Winning ways

9 Sep 11
The successful early completion of the main Olympic venues came as a pleasant surprise to many people. Let’s hope the rest of the public sector learns from this
By John Thornton |1 September 2011

The successful early completion of the main Olympic venues came as a pleasant surprise to many people. Let’s hope the rest of the public sector learns from this

Be honest, were you one of the many who feared that the 2012 Olympics would be a huge national embarrassment?

With 34 venues across Britain, the preparations are a mind-boggling task of planning, management and co-ordination. All of this has to be achieved against an immovable deadline and in the glare of the world’s media – now heightened by security concerns in the wake of the recent riots. Plus, our experience of big, high-profile projects such as Wembley Stadium, the Edinburgh Trams and Heathrow’s Terminal 5 has not always been as good as we might wish.

But with a year to go, the organisers were able to announce that 88% of the construction had already been completed, including all six of the main Olympic Park venues. Young Tom Daley was able to do that impressive first dive at the Aquatic Centre and the president of the International Olympic Committee announced that London was better prepared than any previous host at this stage.

Contrast this success story with the latest review of government IT projects. The Commons public administration select committee recently looked in detail at the government’s use of IT, branding it ‘a recipe for rip-offs’. 

Calling for a new approach, it said IT procurement had too often resulted in late, over-budget IT systems that were not fit for purpose. It blamed a lack of IT skills and over-reliance on contracting out. The committee’s report cites departments that spend an average of £3,500 on a desktop PC that could be bought locally for a few hundred pounds.

The MPs noted that in the private sector service industries, the benchmark for ICT spending is 3% of total revenue expenditure. Local government consistently spends less than 3% and the average in central government departments is at least 5%.

The MPs also found that the quality of central data on government IT was so ‘woefully inadequate’ that ministers had to ask suppliers for the information they needed when renegotiating contracts.

Contrast this again with the strong and often repeated message coming through from so many commentators that we need to innovate, to transform and make better use of technology.

Speaking at the CIPFA Conference in July, Lord Bichard, for example, said that we have set our sights too low.
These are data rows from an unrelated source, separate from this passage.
Lemma stop_fences_commits_witness :
  let ops := [DoFinish "op-2" Succeeded None None; DoEvent "op-1" "build" None "Log" None] in
  let k' := @run sample_hash sample_dir ops stopped_kernel in
  (commit_execution "op-1" k').1 = Ok Superseded ∧ (commit_execution "op-1" k').1 ≠ Ok Committed.
Proof.
  intros ops k'. split; [vm_compute; reflexivity|].
  refine (@stop_fences_commits sample_hash sample_dir (sample_request "op-2" Stop 0)
           false None None fenced_kernel (so_view (sample_record "op-2" Stop 0))
           stopped_kernel "op-1" (sample_record "op-1" Start 0) ops
           (sample_run_names _) eq_refl _ _ _ _);
    [vm_compute; reflexivity|vm_compute; reflexivity|simpl; lia|].
  replace (quarantined_ops _) with (@nil (string * OpFile)) by (vm_compute; reflexivity).
  intros f. apply not_elem_of_nil.
Defined.

Lemma commit_is_authorised_witness :
  ∃ k', commit_execution "op-1" fenced_kernel = (Ok Committed, k')
    ∧ active_operation_id (k_adm fenced_kernel) = Some "op-1".
Proof.
  exists (sample_run [sample_admit "op-1" Start 0; DoCommit "op-1"]).
  assert (commit_execution "op-1" fenced_kernel
          = (Ok Committed, sample_run [sample_admit "op-1" Start 0; DoCommit "op-1"])) as Hc
    by (vm_compute; reflexivity).
  split; [exact Hc|].
  exact (proj1 (commit_is_authorised "op-1" fenced_kernel _ (sample_run_names _) Hc)).
Defined.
His view is that public services are still overly expensive and inefficient and that policies are too focused on cuts and squeezing efficiency, rather than on transformation.

Bichard said he did not want to use phrases like data management and information sharing because people get bored too quickly. But real transformation and improvement, he stressed, is dependent on better information sharing and better use of technology.
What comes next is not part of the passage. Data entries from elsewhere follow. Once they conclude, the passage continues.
(* ===== verification/KernelCancel.v ===== *)
(** * Cancellation tombstones

    A cancelled operation does not commit: its tombstone outlives every method
    of the process except the completion of that very operation, and the
    commit barrier reads it under the same lock. *)
From S2P Require Import Prelude Validation RuntimeControl RuntimeStore RuntimeKernel KernelFrame KernelSamples KernelRevision.
Import Err.
Local Open Scope rust_scope.

(** The tombstone of [id] stays. *)
Definition tomb (id : string) (k k' : Kernel) : Prop :=
  id ∈ k_cancelled k → id ∈ k_cancelled k'.
#[export] Instance tomb_preorder id : PreOrder (tomb id).
Proof. unfold tomb. split; [by intros k|]. intros k1 k2 k3 ??; auto. Qed.

Section tomb.
Context (id : string).
Abbreviation keeps := (preserves (tomb id)).

Lemma on_store_tomb {E A} (m : M Store E A) : keeps (on_store m).
Proof using Type. intros k. apply wp_on_store. unfold wp, tomb. by destruct (m (k_store k)) as [[] ?]. Qed.
Lemma upd_tomb {E} f : preserves (E := E) (tomb id) (upd f).
Proof using Type. apply preserves_modify; [apply _|]. by intros k Hk. Qed.
Lemma dispatch_tomb {E} a : preserves (E := E) (tomb id) (dispatch a).
Proof using Type. apply preserves_modify; [apply _|]. by intros k Hk. Qed.
Lemma guard_tomb {E} : preserves (E := E) (tomb id) guard.
Proof using Type. apply preserves_gets, _. Qed.
Lemma add_tomb {E} x : preserves (E := E) (tomb id) (mmodify (set_cancelled ({[x]} ∪.))).
Proof using Type. apply preserves_modify; [apply _|]. intros k Hk. simpl. set_solver. Qed.
Lemma drop_tomb {E} x :
  x ≠ id → preserves (E := E) (tomb id) (mmodify (set_cancelled (.∖ {[x]}))).
Proof using Type. intros Hx. apply preserves_modify; [apply _|]. intros k Hk. simpl. set_solver. Qed.
End tomb.
#[export] Hint Resolve on_store_tomb upd_tomb dispatch_tomb guard_tomb add_tomb drop_tomb : frame.

Section tomb_methods.
Context (id : string).
Abbreviation keeps := (preserves (tomb id)).

Lemma emit_with_payload_tomb {E} x st sv n p :
  preserves (E := E) (tomb id) (emit_with_payload x st sv n p).
Proof using Type. unfold emit_with_payload. preserve. Qed.
#[local] Hint Resolve emit_with_payload_tomb : frame.
Lemma emit_terminal_tomb {E} o : preserves (E := E) (tomb id) (emit_terminal_record o).
Proof using Type. unfold emit_terminal_record. preserve. Qed.
Lemma emit_tomb {E} x st sv n : preserves (E := E) (tomb id) (emit x st sv n).
Proof using Type. unfold emit. preserve. Qed.
#[local] Hint Resolve emit_terminal_tomb emit_tomb : frame.
Lemma write_terminal_tomb x st e d : keeps (write_terminal x st e d).
Proof using Type. unfold write_terminal. preserve. Qed.
#[local] Hint Resolve write_terminal_tomb : frame.
Lemma promote_queued_tomb : keeps promote_queued.
Proof using Type. unfold promote_queued. preserve. Qed.
Lemma settle_queued_tomb r : keeps (settle_queued_restart_on_terminal_failure r).
Proof using Type. unfold settle_queued_restart_on_terminal_failure. preserve. Qed.
#[local] Hint Resolve promote_queued_tomb settle_queued_tomb : frame.
Lemma after_terminal_tomb x o : x ≠ id → keeps (after_terminal x o).
Proof using Type. intros Hx. unfold after_terminal. preserve. Qed.
#[local] Hint Resolve after_terminal_tomb : frame.
Lemma finish_tomb x st e d : x ≠ id → keeps (finish x st e d).
Proof using Type. intros Hx. unfold finish. preserve. Qed.

(** The barrier itself never drops the tombstone it finds. *)
Lemma commit_cancelled k :
  id ∈ k_cancelled k →
  (commit_execution id k).2 = k
  ∧ ((commit_execution id k).1 = Ok BarrierCancelled ∨ (commit_execution id k).1 = Ok NotActive).
Proof using Type.
  intros Hk. unfold commit_execution, mbind', guard, mgets, mget.
  destruct (opt_is _ _); simpl; [|by auto].
  unfold is_cancelled. rewrite bool_decide_eq_true_2 by done. simpl. auto.
Qed.
Lemma commit_tomb x : keeps (commit_execution x).
Proof using Type.
  destruct (decide (x = id)) as [->|Hx].
  - intros k. unfold wp. destruct (decide (id ∈ k_cancelled k)) as [Hin|Hout].
    + pose proof (commit_cancelled k Hin) as [Heq _].
      destruct (commit_execution id k) as [[] k']; simpl in Heq; by subst.
    + destruct (commit_execution id k) as [[] k']; by intros ?.
  - unfold commit_execution, write_terminal_locked. preserve.
Qed.

Context `{RequestHash, DirOrder}.
Lemma refresh_tomb {E} : preserves (E := E) (tomb id) refresh_recovery_protection.
Proof using Type. unfold refresh_recovery_protection. preserve. Qed.
#[local] Hint Resolve refresh_tomb : frame.
Lemma prepare_relaunch_tomb : keeps prepare_relaunch.
Proof using Type.
  assert (∀ stop ids acc, keeps (prepare_relaunch_entries stop ids acc)) as Hall.
  { intros stop ids. induction ids; intros acc; simpl; preserve.
    unfold prepare_relaunch_entry. preserve. }
  unfold prepare_relaunch. preserve; apply Hall.
Qed.
Lemma settle_unresolved_tomb : keeps settle_unresolved_recoveries.
Proof using Type.
  assert (∀ names ids, keeps (settle_entries names ids)) as Hall.
  { intros names. induction names; intros ids; simpl; preserve.
    unfold settle_entry, settle_record. preserve. }
  unfold settle_unresolved_recoveries. preserve; apply Hall.
Qed.
#[local] Hint Resolve settle_unresolved_tomb : frame.
Lemma recover_tomb : keeps recover.
Proof using Type. unfold recover, recover_cancellation. preserve. Qed.
Lemma reject_partial_tomb {A} o r : preserves (A := A) (tomb id) (reject_partial o r).
Proof using Type. unfold reject_partial, hold_partial_admission. preserve. Qed.
#[local] Hint Resolve reject_partial_tomb : frame.
Lemma admit_place_tomb o b l : keeps (admit_place o b l).
Proof using Type.
  unfold admit_place, place_stop, place_queued, place_active, cancel_superseded_source,
    settle_queued_restart_for_admission. preserve.
Qed.
#[local] Hint Resolve admit_place_tomb : frame.
Lemma admit_tomb r h n a : keeps (admit_with_auxiliary_hold r h n a).
Proof using Type.
  unfold admit_with_auxiliary_hold, admit_fresh, admit_holds, admit_protection, admit_busy,
    admit_persist, backend, reject. preserve.
Qed.

(** Every method keeps the tombstone but [finish id]; a new process starts
    without tombstones. *)
Definition spares (op : KOp) : Prop :=
  match op with DoFinish x _ _ _ => x ≠ id | DoRestart _ => False | _ => True end.

Lemma run_op_tomb op k : spares op → tomb id k (run_op op k).
Proof using Type.
  destruct op; simpl; intros Hop; try done; apply (preserves_run (tomb id)).
  - apply admit_tomb.
  - by apply finish_tomb.
  - apply commit_tomb.
  - unfold request_cancel. preserve.
  - unfold mark_execution_consumed. preserve.
  - unfold note_execution_session_ended. preserve.
  - apply prepare_relaunch_tomb.
  - unfold ensure_stopped_if_idle. preserve.
  - unfold dispatch_pending_after_quiescence. preserve.
  - apply recover_tomb.
  - apply settle_unresolved_tomb.
  - unfold reconcile_quiesced_operation. preserve.
  - unfold reconcile_quiesced_stop. preserve.
  - unfold begin_foreground_failure_exit. preserve.
  - unfold append_orchestration_event. preserve.
  - apply on_store_tomb.
Qed.

Lemma run_tomb ops k : Forall spares ops → tomb id k (run ops k).
Proof using Type.
  revert k. induction ops as [|op ops IH]; intros k Hops; simpl; [reflexivity|].
  inversion Hops; subst. etrans; [by apply run_op_tomb|by apply IH].
Qed.

(** Asking for a cancellation leaves the tombstone, also when writing the
    durable receipt failed. *)
Lemma request_cancel_tombstone k :
  wp (request_cancel id) k (λ r k', r = true → id ∈ k_cancelled k') (λ _ _, True).
Proof using Type.
  unfold request_cancel. apply wp_bind, wp_guard. case_match; [by apply wp_ret|].
  apply wp_bind. eapply wp_mono; [apply (wp_total _ _ True); done| |done]. intros loaded k1 _.
  apply wp_bind, wp_ok_or. destruct loaded as [o|]; [|done].
  apply wp_bind. eapply wp_mono; [apply (wp_total _ _ True); done| |done]. intros r k2 _.
  apply wp_bind, wp_modify. set (k3 := set_cancelled _ _).
  assert (id ∈ k_cancelled k3) as Hin by (simpl; set_solver).
  assert (∀ m : KM bool, preserves (tomb id) m →
    wp m k3 (λ r k', r = true → id ∈ k_cancelled k') (λ _ _, True)) as Hm.
  { intros m Hm. eapply wp_mono; [apply Hm| |done]. by intros ? k' Hk' _; apply Hk'. }
  apply Hm. preserve.
Qed.

(** C11: A confirmed cancellation is binding.  After a successful
    cancellation request, no commit of that operation succeeds in this
    process, whatever other methods run in between, until the operation
    itself is completed as not committed. *)
Theorem cancelled_never_commits k k1 ops :
  request_cancel id k = (Ok true, k1) →
  Forall spares ops →
  let k2 := run ops k1 in
  commit_execution id k2 = (Ok BarrierCancelled, k2)
  ∨ commit_execution id k2 = (Ok NotActive, k2).
Proof using Type.
  intros Hc Hops k2.
  assert (id ∈ k_cancelled k2) as Heq.
  { apply (run_tomb ops k1 Hops). by apply (wp_ok _ _ _ _ _ _ (request_cancel_tombstone k) Hc). }
  destruct (commit_cancelled k2 Heq) as [Hs [Hr|Hr]]; [left|right];
    by rewrite (surjective_pairing (commit_execution id k2)), Hs, Hr.
Qed.
End tomb_methods.

Lemma cancelled_never_commits_witness :
  let k := sample_run [sample_admit "op-1" Start 0] in
  let k1 := sample_run [sample_admit "op-1" Start 0; DoCancel "op-1"] in
  let ops := [sample_admit "op-2" Restart 0; DoMarkConsumed "op-1"] in
  let k2 := @run sample_hash sample_dir ops k1 in
  commit_execution "op-1" k2 = (Ok BarrierCancelled, k2)
  ∨ commit_execution "op-1" k2 = (Ok NotActive, k2).
Proof.
  intros k k1 ops k2.
  refine (@cancelled_never_commits "op-1" sample_hash sample_dir k k1 ops _ _).
  - vm_compute. reflexivity.
  - repeat constructor.
Defined.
At the same conference Margaret Hodge, the chair of the Public Accounts Committee, pointed out that some of the public sector’s biggest and most expensive failures to achieve value for money related to projects that relied heavily on technology. She cited the NHS IT Programme, aircraft carriers and the Fire Control System. Problems included short-termism, poor project management, changing ownership and specifications, and not anticipating the consequences of decisions.
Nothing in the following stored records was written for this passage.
Lemma wp_store_desired d r s Q X :
  io s = [] → wf_desired s →
  (∀ boot, Q tt (set_desired (DObject (Some d) (Some r) boot) s)) →
  wp (store_desired d r) s Q X.
Proof using Type.
  intros Hio W HQ. unfold store_desired, desired_object. wp_steps. apply wp_io_call; [done|].
  unfold wf_desired in W. destruct (desired_json s); try done;
    apply wp_ret, wp_write_json; auto.
Qed.

(** Nothing stands in the way of a new request. *)
Record open_for (k : Kernel) (request : RuntimeOperationRequest) : Prop := {
  of_healthy : healthy (k_store k);
  of_desired : wf_desired (k_store k);
  of_new : operations (k_store k) !! rq_operation_id request = None;
  of_precheck : is_ok (admit_precheck (k_identity k) request) = true;
  of_kind : rq_kind request ≠ Stop;
  of_revision : rq_expected_revision request = current_revision (k_store k);
  of_protection : recovery_protection (k_adm k) = false;
  of_idle : slots_idle (k_adm k) = true;
  of_foreground : foreground_exiting_operation (k_adm k) = None;
}.

Lemma admit_precheck_digest identity request d :
  admit_precheck identity request = Ok d → d = runtime_request_digest request.
Proof using Type.
  unfold admit_precheck, result_bind, ensure. intros Hpre. repeat case_match; by simplify_eq.
Qed.

Lemma place_active_done o k :
  slots_idle (k_adm k) = true →
  wp (place_active o) k (λ _ k', k' = set_adm (set_active_operation_id (Some (so_id o))) k)
    (λ _ _, False).
Proof using Type.
  intros Hidle%slots_idle_spec. destruct Hidle as (_ & _ & Hr).
  unfold place_active, settle_queued_restart_for_admission. wp_steps. rewrite Hr. by wp_steps.
Qed.

Lemma admit_fresh_done k request d :
  open_for k request →
  wp (admit_fresh request d false None None) k
    (λ out k',
       let o := accepted_record (k_identity k) request d (current_revision (k_store k)) in
       out = OutAccepted (so_view o)
       ∧ active_operation_id (k_adm k') = Some (rq_operation_id request)
       ∧ operations (k_store k') !! rq_operation_id request = Some (OpRec o)
       ∧ k_dispatched k' = k_dispatched k ++ [dispatch_action_for o])
    (λ _ _, False).
Proof.
  intros [Hh W Hnew Hpre Hk Hrev Hprot Hidle Hfg]. unfold admit_fresh, admit_holds.
  pose proof (slots_idle_spec _ Hidle) as (Ha & Hps & Hpr).
  rewrite !(bool_decide_eq_false_2 (rq_kind request = Stop)) by done.
  apply wp_bind, wp_bind, wp_guard. rewrite Hfg. apply wp_ret.
  unfold admit_protection. apply wp_bind, wp_bind, wp_guard. rewrite Hprot. simpl. apply wp_ret.
  unfold backend. apply wp_bind, wp_map_err, wp_on_store, wp_load_desired; [apply Hh|].
  rewrite set_store_id. destruct (current_desired (k_store k)) as [d0 r0] eqn:Hcur.
  assert (r0 = current_revision (k_store k)) as -> by by unfold current_revision; rewrite Hcur.
  apply wp_bind, wp_guard, wp_bind, wp_ret, wp_bind, wp_ensure.
  rewrite Hrev, Z.eqb_refl. apply wp_bind, wp_ret, wp_bind.
  unfold admit_busy. apply wp_bind, wp_guard. rewrite Hps, Ha. simpl. rewrite orb_true_r.
  apply wp_ret, wp_bind, wp_get. set (o := accepted_record _ _ _ _).
  apply wp_bind. unfold admit_persist, backend.
  apply wp_bind, wp_map_err, wp_on_store, wp_store_operation; [apply Hh|].
  simpl. rewrite (bool_decide_eq_false_2 (rq_kind request = Stop)) by done.
  apply wp_bind, wp_try, wp_on_store, wp_store_desired; [apply Hh|done|]. intros boot.
  apply wp_ret, wp_bind. unfold admit_place. apply wp_bind, wp_guard. simpl. rewrite Ha, Hps. simpl.
  apply wp_bind. eapply wp_mono; [by apply place_active_done| |done]. intros [] k1 ->.
  apply wp_ret, wp_bind, wp_upd, wp_bind. unfold emit. apply wp_bind.
  eapply wp_mono; [apply emit_with_payload_total| |done]. intros b k2 (Hc & Ha2 & Hd2).
  apply wp_ret, wp_bind, wp_dispatch, wp_ret. simpl in *.
  split_and!; [done|by rewrite Ha2| |by rewrite Hd2].
  destruct Hc as [[Hc _] _]. rewrite Hc. simpl. apply lookup_insert_eq.
Qed.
The word ‘transformation’ has been overused in the public sector, partly because of the 2005 Transformational Government Strategy, which promised so much and delivered so little. However, the UK does need to rethink radically how it provides and resources public services. There will be a lot that we can learn from the planning and delivery of the Olympics that could help us deliver more big government IT projects on time.

In the meantime, let’s hope that the Olympic organisers can continue their success by ensuring  good transport and ticketing systems.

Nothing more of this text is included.